The damaged tire was the right front, and it was, indeed, knifed. Kenshin frowned at the tire for a long moment, arms folded, eyes narrowed. Carrie thought that if looks could cause spontaneous combustion, the tire would have burst into flames.
Kenshin was mad. She had never seen him truly angry before. His patience had always seemed boundless. Finally, with a muttered oath in Japanese, he stalked to the car, opened the driver side door, popped the rear seat up, and extracted his jack and tire iron. Grumbling to himself he used the tire iron to crank the tire down from under the truck bed, then jacked the vehicle up.
"Put this in the bed, will you?" he asked Sandy, after unbolting the ruined tire.
Sandy silently carried the tire to the back of the truck and lifted it in. He was pale, eyes glittering with fury of his own.
"I'm sorry," Brandon said, standing behind Kenshin and watching him work on the tire, "this was probably about me. Sometimes the assholes take it out on my friends too."

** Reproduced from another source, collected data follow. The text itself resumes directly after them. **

Lemma ECDSAParams_size a c h size :
  ECDSAParams a = Some (c, h, size) → size = (BitSize c + 7) / 8 ∧ 0 ≤ size.
Proof.
  unfold ECDSAParams. intros. crush_match; split; done.
Qed.

(** [SetBytes] of each half of the fixed-width encoding gives the pair back. *)
Lemma ecdsa_sig_split size r s :
  0 ≤ size → 0 ≤ r < 256 ^ size → 0 ≤ s < 256 ^ size →
  len (ecdsa_sig size r s) = 2 * size ∧
  be_val (take (Z.to_nat size) (ecdsa_sig size r s)) = r ∧
  be_val (drop (Z.to_nat size) (ecdsa_sig size r s)) = s.
Proof.
  intros Hs Hr Ht. unfold ecdsa_sig. split.
  { rewrite len_app. unfold len. rewrite !length_be_bytes. lia. }
  rewrite take_app_length', drop_app_length' by (by rewrite length_be_bytes).
  rewrite !be_val_bytes, !Z2Nat.id, !Z.mod_small by done. done.
Qed.

Lemma verdict_None b : verdict b = None ↔ b = true.
Proof. by destruct b. Qed.

Section SignVerify.
Context `{CryptoLaws}.

Lemma sign_verify s v msg sig :
  counterpart s v → Sign_with s msg = Ok sig → Verify_with v msg sig = None.
Proof.
  destruct s, v; simpl; try done.
  - intros <- [= <-]. apply verdict_None. by apply bool_decide_eq_true.
  - intros (Ha & Hc & Hh & Hz & Hp & Hpt). unfold ecdsaSigner_Sign. intros Hs.
    apply bind_Ok in Hs as ([r t] & Hrt & [= <-]).
    destruct (ECDSAParams_size _ _ _ _ Hp) as [Hsz Hpos].
    destruct (ecdsa_Sign_ok _ _ _ _ _ _ _ _ Hpt Hsz Hrt) as (Hr & Ht & Hv).
    destruct (ecdsa_sig_split _ _ _ Hpos Hr Ht) as (Hl & Hrv & Htv).
    unfold ecdsaVerifier_Verify. rewrite <- Hz, <- Hc, <- Hh, Hl, Z.eqb_refl. simpl.
    rewrite Hrv, Htv. by apply verdict_None.
  - intros (Ha & Hh & Hpss & Hn & He & Hval) Hs.
    unfold rsaVerifier_Verify. rewrite Hpss, <- Hh, <- He. apply verdict_None.
    by eapply rsa_SignPSS_ok.
  - intros (seed & Hk & Hpub) [= <-].
    unfold ed25519Verifier_Verify. rewrite ed25519_Sign_len, Hpub, Hk, ed25519_Sign_ok. done.
  - intros Hf Hs. by apply Hf.
Qed.

(** A signature any signer produces is accepted by the verifier that
    holds the public counterpart of its key: in particular the fixed-width
    R||S form of an ECDSA signature decodes to the pair that was signed. *)
Theorem sign_then_verify s v msg sig :
  counterpart s v → Sign_with s msg = Ok sig → Verify_with v msg sig = None.
Proof. apply sign_verify. Qed.
End SignVerify.

(** An ECDSA verifier accepts no other signature length (a DER signature, for
    one); an HMAC verifier accepts exactly one signature per message. *)
Lemma ecdsa_length `{Crypto} v msg sig :
  ecdsaVerifier_Verify v msg sig = None → len sig = 2 * ev_size v.
Proof.
  unfold ecdsaVerifier_Verify. destruct (len sig =? _) eqn:E; [|done]. by bool_prop.
Qed.

Lemma hmac_unique `{Crypto} s msg sig :
  hmac_Verify s msg sig = None ↔ sig = hmac_Sign s msg.
Proof.
  unfold hmac_Verify. rewrite verdict_None, bool_decide_eq_true. done.
Qed.
(* ===== verification/Lenient.v ===== *)
(** * Lenient: encoding/json's own decoder

    The JWKS count of keyfetch.go and the documents of the standards watch are
    decoded by [encoding/json], which accepts more than the strict decoder of
    Json: a name may occur several times, octets that are not UTF-8 and unpaired
    surrogate escapes become U+FFFD, and a member matches a field up to case.
    [lparse] is its parser, to a tree that keeps the text of each member for
    [json.RawMessage]; [lparse_extends] shows that it reads everything the
    strict parser reads, and the same.  A null in an array is the zero element:
    that a repeated array keeps elements of the one before it is not modelled. *)

From S2P Require Import Prelude Errors GoLib Utf8 Json StrictJson RawJson.

Inductive ljson : Type :=
  | LNull
  | LBool (b : bool)
  | LNum (lit : bytes)
  | LStr (s : bytes)
  | LArr (l : list ljson)
  | LObj (m : list (bytes * bytes * ljson)).   (* name, text, value *)

(** U+FFFD. *)
Definition replacement : bytes := [xef; xbf; xbd].

(** The low half that a high surrogate needs, when it is there. *)
Definition low_half (s : bytes) : option (Z * bytes) :=
  match s with
  | bs :: u :: a :: b :: c :: d :: t =>
      if beq bs x5c && beq u "u"%byte then
        match hex4 a b c d with Some w => if is_low w then Some (w, t) else None | None => None end
      else None
  | _ => None
  end.

(** The rest of a string after its opening quotation mark. *)
Fixpoint lstr (s : bytes) : option (bytes * bytes) :=
  match s with
  | [] => None
  | c :: t =>
      if beq c x22 then Some ([], t)
      else if beq c x5c then
        match t with
        | [] => None
        | e :: t =>
            match simple_escape e with
            | Some c => push [c] (lstr t)
            | None =>
                if negb (beq e "u"%byte) then None else
                match t with
                | a :: b :: c :: d :: t' =>
                    match hex4 a b c d with
                    | None => None
                    | Some v =>
                        if negb (is_surrogate v) then push (utf8_encode v) (lstr t')
                        else
                        match t' with
                        | bs :: u :: a' :: b' :: c' :: d' :: t'' =>
                            match low_half t' with
                            | Some (w, _) =>
                                if is_high v then
                                  push (utf8_encode (65536 + (v - 55296) * 1024 + (w - 56320))) (lstr t'')
                                else push replacement (lstr t')
                            | None => push replacement (lstr t')
                            end
                        | _ => push replacement (lstr t')
                        end
                    end
                | _ => None
                end
            end
        end
      else if bz c <? 32 then None
      else if rune1 c then push [c] (lstr t)
      else
      match t with
      | [] => push replacement (lstr t)
      | c1 :: t1 =>
          if rune2 c c1 then push [c; c1] (lstr t1) else
          match t1 with
          | [] => push replacement (lstr t)
          | c2 :: t2 =>
              if rune3 c c1 c2 then push [c; c1; c2] (lstr t2) else
              match t2 with
              | [] => push replacement (lstr t)
              | c3 :: t3 =>
                  if rune4 c c1 c2 c3 then push [c; c1; c2; c3] (lstr t3) else push replacement (lstr t)
              end
          end
      end
  end.

Inductive lres : Type :=
  | LOk (v : ljson) (rest : bytes)
  | LFail
  | LFuel.

Definition lof_opt {A} (f : A → ljson) (o : option (A * bytes)) : lres :=
  match o with Some (a, r) => LOk (f a) r | None => LFail end.

Definition lliteral (p s : bytes) (v : ljson) : lres :=
  match strip_prefix p s with Some r => LOk v r | None => LFail end.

"It's not your fault," Kenshin glanced at him as he finger-tightened the lug nuts on the spare.
"I'll pay for the tire ..."
"No!" Kenshin glared at him. "I can afford to replace the tire, it's not your responsibility, and you don't need to feel guilty for this."
"But ..."
"Brandon, shut up," Kenshin said. Carrie blinked. She seldom heard Kenshin speak so shortly to anyone. "This isn't your fault. The thing with your room was bad enough, but directly targeted at you. This is at me, simply because I dare to be your friend. That pisses me off in all sorts of new ways -- to start with, they're trying to isolate you, and that infuriates me. I think I'm going to have a few words with a few people. I suspect they'll leave you alone when I'm done."
"Umm, I don't want you getting hurt ..."
"Let me deal with this."
"Actually, that would be my job," Shannon pointed out. "If it's even the brats back at the dorm. And we don't know that it is."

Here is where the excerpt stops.